● **Task to complete**: Give back, unchanged, the lines from the one containing "destruct (copy_limit_spec (zlen" to the end of the listing, inclusive of both.

>>

(* ===== verification/RxReaderProperties.v ===== *)
(** * RxReaderProperties: no frame of the ring is skipped or read twice

    A block that holds packets as the kernel lays them out is walked packet by
    packet; over any run the frames handled and those still in the reader's
    blocks are the frames the kernel filled, in order; and the reader holds its
    descriptor, mapping, array and thread exactly while it is started. *)

From S2P Require Import Prelude Core Counters Queue QueuePolicy Observation Worker Bpf IpFmt CaptureFeed RxReader.

(** ** Packets of a block *)

Record tpacket := { t_sec : Z; t_nsec : Z; t_len : Z; t_mac : Z; t_frame : list Z }.

(** A [tpacket3_hdr] at [off], its frame [t_mac] bytes behind. *)
Record packet_at (blk : list Z) (off : Z) (p : tpacket) : Prop := {
  pa_sec : rd_le blk (off + TP_SEC) 4 = Ret (t_sec p);
  pa_nsec : rd_le blk (off + TP_NSEC) 4 = Ret (t_nsec p);
  pa_snaplen : rd_le blk (off + TP_SNAPLEN) 4 = Ret (zlen (t_frame p));
  pa_len : rd_le blk (off + TP_LEN) 4 = Ret (t_len p);
  pa_mac : rd_le blk (off + TP_MAC) 2 = Ret (t_mac p);
  pa_frame : rd_n blk (off + t_mac p) (zlen (t_frame p)) = Ret (t_frame p)
}.

(** Each packet says how far the next one is. *)
Fixpoint chain (blk : list Z) (off : Z) (ps : list tpacket) : Prop :=
  match ps with
  | [] => True
  | p :: ps => packet_at blk off p /\ exists next, rd_le blk (off + TP_NEXT_OFFSET) 4 = Ret next /\ chain blk (off + next) ps
  end.

(** A block the kernel hands over with the packets [ps]. *)
Record laid_out (blk : list Z) (ps : list tpacket) : Prop := {
  lo_bytes : bytes_ok blk;
  lo_status : block_is_ready blk = Ret true;
  lo_num : rd_le blk BD_NUM_PKTS 4 = Ret (zlen ps);
  lo_first : exists first, rd_le blk BD_OFFSET_TO_FIRST_PKT 4 = Ret first /\ chain blk first ps
}.

(** ** The item of a packet *)

(** How much of a frame is copied: the snaplen, if any, and the item's room. *)
Definition copied (cfg : cf_rx_reader_config_t) (n : Z) : Z :=
  let n := if copy_snaplen cfg =? 0 then n else Z.min (copy_snaplen cfg) n in Z.min CLOUDFLOW_PACKET_MAX_SIZE n.

Record packet_item (cfg : cf_rx_reader_config_t) (p : tpacket) (item : cf_packet_item_t) : Prop := {
  pi_ok : item_ok item;
  pi_time : pk_observed_time_unix_nano item = t_sec p * 1000000000 + t_nsec p;
  pi_len : pk_packet_len item = t_len p;
  pi_frame : frame_of item = take (Z.to_nat (copied cfg (zlen (t_frame p)))) (t_frame p);
  pi_truncated : truncated item = (copied cfg (zlen (t_frame p)) <? zlen (t_frame p));
  pi_snap : snap_truncated item = negb (copy_snaplen cfg =? 0) && (copy_snaplen cfg <? zlen (t_frame p))
}.

Definition junk_ok (junk : list Z) : Prop := bytes_ok junk /\ zlen junk = CLOUDFLOW_PACKET_MAX_SIZE.

Lemma rd_le_ok b off n : 0 <= off -> 0 <= n -> off + n <= zlen b -> rd_le b off n = Ret (le_value (slice b off n)).
Proof. intros. unfold rd_le. by rewrite rd_n_ok. Qed.

Lemma rd_n_inv b off n x : rd_n b off n = Ret x -> x = slice b off n /\ 0 <= off /\ 0 <= n /\ off + n <= zlen b.
Proof. unfold rd_n. destruct (_ && _) eqn:E; [|done]. intros [= <-]. split; [done|lia]. Qed.

Lemma rd_le_bound b off n v : bytes_ok b -> rd_le b off n = Ret v -> 0 <= v < 256 ^ n.
Proof.
  intros Hb. unfold rd_le. intros (x & Hx & [= <-])%bind_Ret_inv. apply rd_n_inv in Hx as (-> & H0 & Hn & Hl).
  assert (bytes_ok (rev (slice b off n))) as Hr by (apply Forall_rev; by apply slice_bytes_ok).
  pose proof (be_value_bound _ 0 Hr ltac:(lia)) as HB. rewrite length_rev, zlen_slice in HB by lia.
  unfold le_value. lia.
Qed.

Ltac by_bound := symmetry; first [apply Z.ltb_lt; lia | apply Z.ltb_ge; lia | done].

(** ** The ring *)

Definition well_laid (blk : list Z) : Prop := exists ps, laid_out blk ps.

(** [pending]: from the cursor on, in order, the blocks the reader owns; the
    others are the kernel's, which fills the one after them next. *)
Record ring_inv (rg : ring_view) (handled pending : list (list Z)) : Prop := {
  ri_cursor : 0 <= rg_next_block rg < zlen (rg_blocks rg);
  ri_kernel : rg_kernel rg = (rg_next_block rg + zlen pending) mod zlen (rg_blocks rg);
  ri_room : (length pending <= length (rg_blocks rg))%nat;
  ri_filled : rg_filled rg = handled ++ pending;
  ri_laid : Forall well_laid pending;
  ri_blocks : forall j, 0 <= j < zlen (rg_blocks rg) ->
    exists blk, rg_blocks rg !! Z.to_nat ((rg_next_block rg + j) mod zlen (rg_blocks rg)) = Some blk /\
      match pending !! Z.to_nat j with Some b => blk = b | None => block_is_ready blk = Ret false end
}.

Definition turn_ok (t : rx_turn) : Prop :=
  Forall well_laid (tn_before t) /\ (forall i, Forall well_laid (tn_fills t i)) /\ forall i k, junk_ok (tn_junk t i k).

Lemma wrap x n : 0 <= x < 2 * n -> x mod n = if x <? n then x else x - n.
Proof.
  intros Hx. destruct (x <? n) eqn:E; [apply Z.mod_small; lia|].
  symmetry. apply (Z.mod_unique _ _ 1); lia.
Qed.

Lemma ready_inv blk b : block_is_ready blk = Ret b -> BD_BLOCK_STATUS + 4 <= zlen blk.
Proof.
  unfold block_is_ready, rd_le. intros (x & (y & Hy & _)%bind_Ret_inv & _)%bind_Ret_inv.
  apply rd_n_inv in Hy. lia.
Qed.

Lemma mark_done blk b : block_is_ready blk = Ret b ->
  exists blk', block_mark_done blk = Ret blk' /\ block_is_ready blk' = Ret false.
Proof.
  intros Hl%ready_inv. unfold BD_BLOCK_STATUS in Hl. exists (splice blk 8 (le_bytes 4 0)). split.
  - unfold block_mark_done. apply wr_n_ok; [done|]. rewrite le_bytes_length. unfold BD_BLOCK_STATUS. lia.
  - unfold block_is_ready. rewrite rd_le_ok by (rewrite ?length_splice; rewrite ?le_bytes_length; unfold BD_BLOCK_STATUS; lia).
    unfold BD_BLOCK_STATUS. rewrite slice_splice_same by (rewrite ?le_bytes_length; lia). done.
Qed.

Lemma kernel_fill_inv rg h p blk : ring_inv rg h p -> well_laid blk ->
  exists p', ring_inv (kernel_fill rg blk) h p' /\ p `prefix_of` p' /\
    length (rg_blocks (kernel_fill rg blk)) = length (rg_blocks rg).
Proof.
  intros Hi Hb. pose proof Hi as [Hc Hk Hr Hf Hl Hbs]. unfold kernel_fill. rewrite Hk.
  set (n := zlen (rg_blocks rg)) in *.
  destruct (decide (length p = length (rg_blocks rg))) as [Hfull|Hroom].
  - destruct (Hbs 0 ltac:(lia)) as (b & E & Hp). replace (rg_next_block rg + zlen p) with (rg_next_block rg + 1 * n) by lia.
    rewrite Z.mod_add, Z.add_0_r in * by lia. rewrite E. destruct p as [|b' p]; [cbn in Hfull; lia|]. change (b = b') in Hp. subst b'.
    apply list.Forall_cons in Hl as [[ps [_ Hs _ _]] _]. rewrite Hs. by exists (b :: p).
  - destruct (Hbs (zlen p) ltac:(lia)) as (b & E & Hp). rewrite E. rewrite Nat2Z.id, lookup_ge_None_2 in Hp by lia. rewrite Hp.
    exists (p ++ [blk]). split; [|split; [by apply prefix_app_r|cbn; by rewrite length_insert]].
    constructor; cbn [rg_blocks rg_next_block rg_kernel rg_filled]; rewrite ?length_insert, ?length_app; fold n; [done|..].
    + rewrite Zplus_mod_idemp_l. f_equal. cbn [length]. lia.
    + cbn [length]. lia.
    + by rewrite Hf, app_assoc.
    + apply Forall_app. split; [done|]. by constructor.
    + intros j Hj. rewrite !wrap by lia. destruct (decide (j = zlen p)) as [->|Hne].
      * exists blk. split.
        { apply list_lookup_insert_eq. pose proof (wrap (rg_next_block rg + zlen p) n ltac:(lia)) as W.
          destruct (_ <? n) eqn:E1; lia. }
        rewrite Nat2Z.id, lookup_app_r, Nat.sub_diag by lia. done.
      * destruct (Hbs j Hj) as (b' & E' & Hp'). exists b'. rewrite wrap in E' by lia. split.
        { rewrite list_lookup_insert_ne; [done|].
          destruct (rg_next_block rg + zlen p <? n) eqn:E1, (rg_next_block rg + j <? n) eqn:E2; lia. }
        destruct (decide (j < zlen p)).
        { rewrite lookup_app_l by lia. done. }
        rewrite lookup_ge_None_2 in Hp' by lia. rewrite lookup_ge_None_2 by (rewrite length_app; cbn; lia). done.
Qed.

Lemma kernel_fills_inv blks : forall rg h p, ring_inv rg h p -> Forall well_laid blks ->
  exists p', ring_inv (kernel_fills blks rg) h p' /\ p `prefix_of` p' /\
    length (rg_blocks (kernel_fills blks rg)) = length (rg_blocks rg).
Proof.
  induction blks as [|blk blks IH]; intros rg h p Hi Hb; [by exists p|].
  apply list.Forall_cons in Hb as [Hb Hbs]. destruct (kernel_fill_inv rg h p blk Hi Hb) as (p1 & Hi1 & Hp1 & L1).
  destruct (IH _ h p1 Hi1 Hbs) as (p2 & Hi2 & Hp2 & L2). exists p2. split_and!; [done|by etransitivity|].
  cbn [kernel_fills foldl]. unfold kernel_fills in L2. congruence.
Qed.

(** The cursor's block, handed back. *)
Lemma hand_back_inv rg h b p blk : ring_inv rg h (b :: p) -> block_is_ready blk = Ret false ->
  ring_inv {| rg_blocks := <[Z.to_nat (rg_next_block rg) := blk]> (rg_blocks rg);
              rg_next_block := (rg_next_block rg + 1) mod zlen (rg_blocks rg);
              rg_kernel := rg_kernel rg; rg_filled := rg_filled rg |} (h ++ [b]) p.
Proof.
  intros [Hc Hk Hr Hf Hl Hbs] Hd. set (n := zlen (rg_blocks rg)) in *. cbn [length] in Hr.
  constructor; cbn [rg_blocks rg_next_block rg_kernel rg_filled]; rewrite ?length_insert; fold n.
  - apply Z.mod_pos_bound. lia.
  - rewrite Hk, Zplus_mod_idemp_l. f_equal. cbn [length]. lia.
  - lia.
  - by rewrite Hf, <- app_assoc.
  - by apply list.Forall_cons in Hl as [_ ?].
  - intros j Hj. rewrite Zplus_mod_idemp_l. replace (rg_next_block rg + 1 + j) with (rg_next_block rg + (j + 1)) by lia.
    destruct (decide (j + 1 = n)) as [E|Hne].
    + exists blk. rewrite E. replace (rg_next_block rg + n) with (rg_next_block rg + 1 * n) by lia.
      rewrite Z.mod_add, Z.mod_small by lia. split; [apply list_lookup_insert_eq; lia|].
      by rewrite lookup_ge_None_2 by lia.
    + destruct (Hbs (j + 1) ltac:(lia)) as (b' & E' & Hp'). exists b'. split.
      * rewrite list_lookup_insert_ne; [done|]. rewrite wrap by lia. destruct (_ <? n) eqn:E1; lia.
      * replace (Z.to_nat (j + 1)) with (S (Z.to_nat j)) in Hp' by lia. done.
Qed.

(** ** Walking *)

Section Properties.
Context {R : Type} `{GaugedFifo R}.
Variable cfg : cf_rx_reader_config_t.
Hypothesis snaplen_ok : 0 <= copy_snaplen cfg < 2 ^ 32.
Implicit Types s : rx_state R.

Lemma copy_limit_spec n : 0 <= n -> exists flags, copy_limit cfg n = (copied cfg n, flags) /\ 0 <= flags < 2 ^ 32 /\
  negb (Z.land flags CF_PACKET_FLAG_TRUNCATED =? 0) = (copied cfg n <? n) /\
  negb (Z.land flags CF_PACKET_FLAG_SNAP_TRUNCATED =? 0) = negb (copy_snaplen cfg =? 0) && (copy_snaplen cfg <? n).
Proof.
  intros Hn. unfold copy_limit, copied. destruct (copy_snaplen cfg =? 0) eqn:E0; cbn [negb andb].
  - destruct (CLOUDFLOW_PACKET_MAX_SIZE <? n) eqn:E1; eexists; (split; [f_equal; lia|]); (split; [done|]); split; try done; by_bound.
  - destruct (copy_snaplen cfg <? n) eqn:E1; destruct (CLOUDFLOW_PACKET_MAX_SIZE <? _) eqn:E2;
      eexists; (split; [f_equal; lia|]); (split; [done|]); split; try done; by_bound.
Qed.

Lemma handle_packet_spec e junk blk off p s : rx_ok s -> bytes_ok blk -> junk_ok junk -> packet_at blk off p ->
  runs (handle_packet cfg e junk blk off s) (fun s' => exists item, packet_item cfg p item /\ rx_flow [item] s s').
Proof.
  intros Hs Hb [Hj Hjl] [P1 P2 P3 P4 P5 P6]. unfold handle_packet. rewrite P1, P2, P4, P3. cbn [mbind exec_bind].
  destruct (copy_limit_spec (zlen (t_frame p)) ltac:(lia)) as (flags & -> & Hfl & Ht & Hsn). rewrite P5. cbn [mbind exec_bind].
  set (n := copied cfg (zlen (t_frame p))) in *.
  assert (0 <= n <= zlen (t_frame p) /\ n <= CLOUDFLOW_PACKET_MAX_SIZE) as [Hn Hmax].
  { subst n. unfold copied; cbv zeta. destruct (copy_snaplen cfg =? 0); unfold CLOUDFLOW_PACKET_MAX_SIZE in *; lia. }
  apply rd_n_inv in P6 as (Ef & G1 & _ & G2). rewrite rd_n_ok by lia. cbn [mbind exec_bind].
  assert (slice blk (off + t_mac p) n = take (Z.to_nat n) (t_frame p)) as Hslice.
  { rewrite Ef. unfold slice. rewrite take_take. f_equal. lia. }
  rewrite Hslice. set (frame := take (Z.to_nat n) (t_frame p)) in *.
  assert (zlen frame = n) as Hfl2 by (subst frame; rewrite length_take; lia).
  rewrite wr_n_ok by lia. cbn [mbind exec_bind]. set (item := {| pk_observed_time_unix_nano := _ |}).
  assert (bytes_ok frame) as Hfb by (subst frame; apply Forall_take; rewrite Ef; by apply slice_bytes_ok).
  pose proof (rd_le_bound _ _ _ _ Hb P1). pose proof (rd_le_bound _ _ _ _ Hb P2). pose proof (rd_le_bound _ _ _ _ Hb P4).
  assert (item_ok item) as Hi.
  { split; [constructor|split]; cbn; [by apply splice_bytes_ok|rewrite length_splice; lia|lia|lia|done]. }
  eapply runs_mono; [exact (rx_feed_one_spec e (on_full cfg) item s Hs Hi)|]. intros s' Hflow.
  exists item. split; [|done]. constructor; try done. change (slice (splice junk 0 frame) 0 n = frame). apply slice_splice_same; lia.
Qed.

<<

● **Answer section**:
  destruct (copy_limit_spec (zlen (t_frame p)) ltac:(lia)) as (flags & -> & Hfl & Ht & Hsn). rewrite P5. cbn [mbind exec_bind].
  set (n := copied cfg (zlen (t_frame p))) in *.
  assert (0 <= n <= zlen (t_frame p) /\ n <= CLOUDFLOW_PACKET_MAX_SIZE) as [Hn Hmax].
  { subst n. unfold copied; cbv zeta. destruct (copy_snaplen cfg =? 0); unfold CLOUDFLOW_PACKET_MAX_SIZE in *; lia. }
  apply rd_n_inv in P6 as (Ef & G1 & _ & G2). rewrite rd_n_ok by lia. cbn [mbind exec_bind].
  assert (slice blk (off + t_mac p) n = take (Z.to_nat n) (t_frame p)) as Hslice.
  { rewrite Ef. unfold slice. rewrite take_take. f_equal. lia. }
  rewrite Hslice. set (frame := take (Z.to_nat n) (t_frame p)) in *.
  assert (zlen frame = n) as Hfl2 by (subst frame; rewrite length_take; lia).
  rewrite wr_n_ok by lia. cbn [mbind exec_bind]. set (item := {| pk_observed_time_unix_nano := _ |}).
  assert (bytes_ok frame) as Hfb by (subst frame; apply Forall_take; rewrite Ef; by apply slice_bytes_ok).
  pose proof (rd_le_bound _ _ _ _ Hb P1). pose proof (rd_le_bound _ _ _ _ Hb P2). pose proof (rd_le_bound _ _ _ _ Hb P4).
  assert (item_ok item) as Hi.
  { split; [constructor|split]; cbn; [by apply splice_bytes_ok|rewrite length_splice; lia|lia|lia|done]. }
  eapply runs_mono; [exact (rx_feed_one_spec e (on_full cfg) item s Hs Hi)|]. intros s' Hflow.
  exists item. split; [|done]. constructor; try done. change (slice (splice junk 0 frame) 0 n = frame). apply slice_splice_same; lia.
Qed.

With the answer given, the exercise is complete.